=== Work required ===
Give the number of lines in the material below where the word "list" shows up, without anything else.

§ §

(** C26: a control read delivers exactly what was asked for. For any request with an IN
    data stage, [tud_control_xfer] from a buffer of [n] bytes, followed by the host
    reading packet after packet, transfers the first [min n wLength] bytes of the
    buffer, in order, in packets of 64 bytes except the last, which is shorter unless
    the full [wLength] was reached (so a reply shorter than asked for that fills its
    packets exactly is ended by an empty packet), and leaves the status stage pending
    on the OUT side. The callback of the request must accept the data stage, and
    the controller the transfers. One unit of fuel is one packet: the transfer ends. *)
Theorem control_read_delivers `{Drivers, Board} r cb reg n u :
  req_direction r = TUSB_DIR_IN -> reg <> REp0 -> 0 < wLength r < 65536 ->
  0 <= n <= zlen (region_bytes u reg) ->
  (forall v, complete_cb cb STAGE_DATA r v = (true, v)) ->
  cx_request (ctrl_xfer (u_dev u)) = r -> cx_complete_cb (ctrl_xfer (u_dev u)) = cb ->
  cx_total_xferred (ctrl_xfer (u_dev u)) = 0 ->
  Z.land (ep_state u TU_EP0_IN) TU_EDPT_STATE_BUSY = 0 ->
  Z.land (ep_state u TU_EP0_OUT) TU_EDPT_STATE_BUSY = 0 ->
  u_refusals u = [] -> usb_inv u ->
  let L := Z.min n (wLength r) in
  forall fuel, L < 64 * (Z.of_nat fuel - 1) ->
  exists packets u2 calls,
    host_read fuel (st_end (tud_control_xfer (Some (reg, 0)) n) u) = (packets, u2) /\
    data_stage_packets r (mem_read 0 L (region_bytes u reg)) packets /\
    u_calls u2 = DcdXfer TU_EP0_OUT None [] 0 :: calls.
Proof.
  intros Hdir Hreg Hw Hn Hcb Er Ecb Et Ei Eo Eref Hu L fuel Hf.
  set (v := u <| u_dev := (u_dev u) <| ctrl_xfer := (ctrl_xfer (u_dev u))
              <| cx_buffer := Some (reg, 0) |> <| cx_data_len := L |> |> |>).
  assert (in_xfer r cb reg (region_bytes u reg) L 0 v) as Hx.
  { constructor; unfold v; usb_simpl; try assumption; try done; apply Hu. }
  assert (st_end (tud_control_xfer (Some (reg, 0)) n) u = st_end data_stage_xact v) as ->.
  { unfold st_end, tud_control_xfer, mod_ctrl, mod_dev, st_bind, st_get, st_mod. cbn iota beta.
    rewrite Er. fold L. fold v. destruct (Z.ltb_spec 0 (wLength r)); [|lia].
    rewrite (bool_decide_eq_false_2 (Some (reg, 0) = None)) by done. by rewrite andb_false_r. }
  destruct (host_read_data r cb reg (region_bytes u reg) L Hdir Hreg ltac:(lia) ltac:(lia) ltac:(lia) Hcb
    fuel 0 v Hx) as (ps & u2 & calls & Eh & Hc & Hj & full & last & Hps & Hfull & Hlast); [lia|lia|].
  exists ps, u2, calls. split_and!; [done| |done]. rewrite Z.sub_0_r in Hj.
  split; [done|]. exists full, last. split_and!; [done|done|].
  rewrite mem_read_zlen by lia. done.
Qed.

(** ** Control writes *)

Section control_write.
Context `{Drivers, Board}.

(** The host sends [data] in packets of 64 bytes: the controller puts each into the
    buffer of the control endpoint and reports it. *)
Fixpoint host_write (fuel : nat) (data : list Z) (u : usb) : usb :=
  match fuel with
  | O => u
  | S fuel =>
      let p := take 64 data in
      let u := st_end (region_write REp0 0 p) u in
      let u := st_end (handle_event (EV_XFER_COMPLETE TU_EP0_OUT 0 (zlen p))) u in
      if bool_decide (drop 64 data = []) then u else host_write fuel (drop 64 data) u
  end.

Context (r : control_request) (cb : ctrl_cb).
Context (Hdir : req_direction r = TUSB_DIR_OUT) (Hw : 0 < wLength r <= NETD_CONTROL_SIZE).

(** What follows the data stage: the class driver, then the status stage. *)
Definition after_data_stage : ST usb bool :=
  let! is_ok := complete_cb cb STAGE_DATA r in
  if is_ok then status_stage_xact TU_EP0_IN else stall_ep0 ;;; st_ret true.

(** A control write into the driver's control buffer, of which [t] bytes are done. *)
Record out_xfer (t : Z) (u : usb) : Prop := {
  ox_req : cx_request (ctrl_xfer (u_dev u)) = r;
  ox_cb : cx_complete_cb (ctrl_xfer (u_dev u)) = cb;
  ox_len : cx_data_len (ctrl_xfer (u_dev u)) = wLength r;
  ox_total : cx_total_xferred (ctrl_xfer (u_dev u)) = t;
  ox_buf : cx_buffer (ctrl_xfer (u_dev u)) = Some (RCtrl, t);
  ox_refusals : u_refusals u = [];
  ox_status : zlen (ep_status (u_dev u)) = 32;
  ox_ep0 : zlen (u_ctrl_buf u) = 64;
  ox_ctrl : zlen (nb_ctrl (u_epbuf u)) = NETD_CONTROL_SIZE }.

(** The state after [p] was stored. *)
Definition stored (t : Z) (p : list Z) (v : usb) : usb :=
  v <| u_epbuf := (u_epbuf v) <| nb_ctrl := mem_write t p (nb_ctrl (u_epbuf v)) |> |>
    <| u_dev := (u_dev v) <| ctrl_xfer := (ctrl_xfer (u_dev v))
         <| cx_total_xferred := t + zlen p |> <| cx_buffer := Some (RCtrl, t + zlen p) |> |> |>.

Lemma control_xfer_cb_out t p v :
  out_xfer t v -> 0 <= t -> zlen p <= 64 -> t + zlen p <= wLength r ->
  mem_read 0 (zlen p) (u_ctrl_buf v) = p ->
  usbd_control_xfer_cb TU_EP0_OUT (zlen p) v =
  (if (wLength r =? t + zlen p) || (zlen p <? 64) then after_data_stage else data_stage_xact)
    (stored t p v).
Proof.
  intros [Er Ecb El Et Eb Eref Es Ee Ec] Ht Hp Hl Hm. pose proof (zlen_nonneg p) as Hp0.
  unfold NETD_CONTROL_SIZE in Hw. unfold usbd_control_xfer_cb.
  unfold st_bind at 1, st_get at 1. cbn iota beta. rewrite Er, Ecb, Eb, El, Et, Hdir.
  assert (status_stage_ep r = TU_EP0_IN) as ->.
  { unfold status_stage_ep. rewrite Hdir. by rewrite andb_false_r. }
  change (TU_EP0_OUT =? TU_EP0_IN) with false. cbn [TUSB_DIR_OUT Z.eqb].
  rewrite (bool_decide_eq_false_2 (Some (RCtrl, t) = None)) by done. cbn [andb not_ep0_buf].
  rewrite u32_small by (unfold is_u32; lia). rewrite Z.min_l by lia. rewrite Hm.
  cbn [ptr_write region_write st_when]. unfold mod_epbuf, mod_ctrl, mod_dev, st_mod, st_bind at 1 2 3, st_get.
  cbn iota beta. usb_simpl. rewrite Et, Eb, (u16_small (zlen p)) by (unfold is_u16; lia).
  rewrite u16_small by (unfold is_u16; lia). cbn [ptr_add]. change CFG_TUD_ENDPOINT0_BUFSIZE with 64.
  reflexivity.
Qed.

Lemma data_stage_out t v :
  out_xfer t v -> 0 <= t <= wLength r -> Z.land (ep_state v TU_EP0_OUT) TU_EDPT_STATE_BUSY = 0 ->
  out_xfer t (st_end data_stage_xact v) /\ u_epbuf (st_end data_stage_xact v) = u_epbuf v.
Proof.
  intros [Er Ecb El Et Eb Eref Es Ee Ec] Ht Hb. unfold data_stage_xact, st_end.
  unfold st_bind, st_get. cbn iota beta. rewrite Er, Hdir.
  change (TUSB_DIR_OUT =? TUSB_DIR_IN) with false. cbn iota.
  rewrite usbd_edpt_xfer_ok by assumption. usb_simpl.
  split; [|done]. constructor; usb_simpl; rewrite ?mem_set_zlen; assumption.
Qed.

(** One packet. *)
Lemma host_write_packet t p u :
  out_xfer t u -> 0 <= t -> zlen p <= 64 -> t + zlen p <= wLength r ->
  let u1 := st_end (handle_event (EV_XFER_COMPLETE TU_EP0_OUT 0 (zlen p)))
              (st_end (region_write REp0 0 p) u) in
  exists v, out_xfer (t + zlen p) v /\
    Z.land (ep_state v TU_EP0_OUT) TU_EDPT_STATE_BUSY = 0 /\
    nb_ctrl (u_epbuf v) = mem_write t p (nb_ctrl (u_epbuf u)) /\
    u1 = st_end (if (wLength r =? t + zlen p) || (zlen p <? 64) then after_data_stage
                 else data_stage_xact) v.
Proof.
  intros Hx Ht Hp Hl u1.
  set (v1 := u <| u_ctrl_buf := mem_write 0 p (u_ctrl_buf u) |>).
  set (v2 := v1 <| u_dev := (u_dev v1) <| ep_status :=
              mem_set 0 (Z.ldiff (mem_get (ep_status (u_dev v1)) 0) 5) (ep_status (u_dev v1)) |> |>).
  pose proof Hx as [Er Ecb El Et Eb Eref Es Ee Ec].
  assert (out_xfer t v2) as Hx2.
  { constructor; unfold v2, v1; usb_simpl; rewrite ?mem_set_zlen, ?mem_write_zlen; assumption. }
  exists (stored t p v2). split_and!.
  - constructor; unfold stored, v2, v1; usb_simpl; rewrite ?mem_set_zlen, ?mem_write_zlen; done.
  - unfold ep_state, stored, v2, v1. usb_simpl. change (ep_index TU_EP0_OUT) with 0.
    rewrite mem_get_set by lia. apply land_clear_busy.
  - done.
  - unfold u1. change (st_end (region_write REp0 0 p) u) with v1. unfold st_end. cbn [handle_event].
    unfold mod_ep_state, mod_dev, st_bind at 1, st_mod at 1. cbn iota beta.
    change (ep_index TU_EP0_OUT) with 0. change (Z.lor TU_EDPT_STATE_BUSY TU_EDPT_STATE_CLAIMED) with 5.
    fold v2. change (tu_edpt_number TU_EP0_OUT =? 0) with true. cbn iota.
    unfold st_bind at 1. rewrite (control_xfer_cb_out t p v2 Hx2) by (try assumption;
      unfold v2, v1; usb_simpl; apply mem_read_write; lia).
    destruct ((wLength r =? t + zlen p) || (zlen p <? 64)); cbn iota;
      [by destruct (after_data_stage (stored t p v2))|by destruct (data_stage_xact (stored t p v2))].
Qed.

Lemma host_write_all fuel t data u :
  out_xfer t u -> 0 <= t -> t + zlen data = wLength r -> data <> [] -> zlen data <= 64 * Z.of_nat fuel ->
  exists v, out_xfer (wLength r) v /\
    nb_ctrl (u_epbuf v) = mem_write t data (nb_ctrl (u_epbuf u)) /\
    host_write fuel data u = st_end after_data_stage v.
Proof.
  revert t data u. induction fuel as [|fuel IH]; intros t data u Hx Ht Hl Hne Hf.
  { destruct data; [done|]. rewrite zlen_cons in Hf. pose proof (zlen_nonneg data). lia. }
  assert (zlen (take 64 data) = Z.min (zlen data) 64) as Hz.
  { unfold zlen. rewrite length_take. lia. }
  cbn [host_write]. destruct (decide (zlen data <= 64)) as [Hs|Hs].
  - assert (take 64 data = data) as Et by (apply take_ge; unfold zlen in Hs; lia).
    assert (drop 64 data = []) as Ed by (apply drop_ge; unfold zlen in Hs; lia).
    rewrite Et, Ed. destruct (host_write_packet t data u Hx Ht Hs) as (v & Hv & _ & Hc & E); [lia|].
    exists v. rewrite Hl in *. split_and!; [done|done|]. rewrite bool_decide_eq_true_2 by done.
    rewrite E. by rewrite Z.eqb_refl.
  - destruct (host_write_packet t (take 64 data) u Hx Ht) as (v & Hv & Hb & Hc & E); [lia|lia|].
    assert (zlen (take 64 data) = 64) as Hz' by lia. rewrite Hz' in *.
    replace ((wLength r =? t + 64) || (64 <? 64)) with false in E by lia.
    destruct (data_stage_out (t + 64) v Hv) as [Hv' He]; [lia|done|].
    assert (zlen (drop 64 data) = zlen data - 64) as Hd by (unfold zlen in *; rewrite length_drop; lia).
    rewrite E. rewrite bool_decide_eq_false_2
      by (intros E'; rewrite E' in Hd; change (zlen (@nil Z)) with 0 in Hd; lia).
    destruct (IH (t + 64) (drop 64 data) _ Hv') as (v2 & Hv2 & Hc2 & E2); [lia|lia| |lia|].
    { intros E'. rewrite E' in Hd. change (zlen (@nil Z)) with 0 in Hd. lia. }
    exists v2. split_and!; [done| |done].
    rewrite Hc2, He, Hc. rewrite <- Hz' at 1. rewrite mem_write_split.
    + by rewrite take_drop.
    + done.
    + pose proof (ox_ctrl _ _ Hx). unfold NETD_CONTROL_SIZE in *. lia.
Qed.

End control_write.

(** A control write into the driver's 120-byte control buffer stores exactly what
    the host sent. When a request with an OUT data stage of at most 120 bytes is
    accepted with [tud_control_xfer] on that buffer, and the host sends [wLength] bytes
    in packets of 64, then when the class driver's callback runs the buffer starts with
    these bytes and is unchanged after them; the callback's answer decides between the
    status stage and a stall. *)
Theorem control_write_stores `{Drivers, Board} r cb data u :
  req_direction r = TUSB_DIR_OUT -> 0 < wLength r <= NETD_CONTROL_SIZE -> zlen data = wLength r ->
  cx_request (ctrl_xfer (u_dev u)) = r -> cx_complete_cb (ctrl_xfer (u_dev u)) = cb ->
  cx_total_xferred (ctrl_xfer (u_dev u)) = 0 ->
  Z.land (ep_state u TU_EP0_OUT) TU_EDPT_STATE_BUSY = 0 ->
  u_refusals u = [] -> usb_inv u ->
  exists v,
    host_write 2 data (st_end (tud_control_xfer (Some (RCtrl, 0)) NETD_CONTROL_SIZE) u) =
      st_end (after_data_stage r cb) v /\
    nb_ctrl (u_epbuf v) = data ++ drop (length data) (nb_ctrl (u_epbuf u)).
Proof.
  intros Hdir Hw Hd Er Ecb Et Eo Eref Hu. pose proof Hu as [_ _ Hcb _ _ _ Hctl _ _ _ Hst].
  unfold NETD_CONTROL_SIZE in *.
  set (v0 := u <| u_dev := (u_dev u) <| ctrl_xfer := (ctrl_xfer (u_dev u))
              <| cx_buffer := Some (RCtrl, 0) |> <| cx_data_len := wLength r |> |> |>).
  assert (out_xfer r cb 0 v0) as Hx by (constructor; unfold v0; usb_simpl; done).
  assert (st_end (tud_control_xfer (Some (RCtrl, 0)) 120) u = st_end data_stage_xact v0) as ->.
  { unfold st_end, tud_control_xfer, mod_ctrl, mod_dev, st_bind, st_get, st_mod. cbn iota beta.
    rewrite Er. replace (Z.min 120 (wLength r)) with (wLength r) by lia. fold v0.
    destruct (Z.ltb_spec 0 (wLength r)); [|lia].
    rewrite (bool_decide_eq_false_2 (Some (RCtrl, 0) = None)) by done. by rewrite andb_false_r. }
  destruct (data_stage_out r cb Hdir 0 v0 Hx) as [Hx' He]; [lia|exact Eo|].
  destruct (host_write_all r cb Hdir Hw 2 0 data _ Hx') as (v & _ & Hv & Eh); [lia|lia| |lia|].
  { intros ->. change (zlen (@nil Z)) with 0 in Hd. lia. }
  exists v. split; [done|]. rewrite Hv, He. change (nb_ctrl (u_epbuf v0)) with (nb_ctrl (u_epbuf u)).
  set (B := nb_ctrl (u_epbuf u)) in *. unfold zlen in Hd, Hctl.
  rewrite <- (take_drop (length data) B) at 1.
  apply (mem_write_mid [] data); [done|]. unfold zlen. rewrite length_take. lia.
Qed.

§ §

=== Answer to the exercise ===
2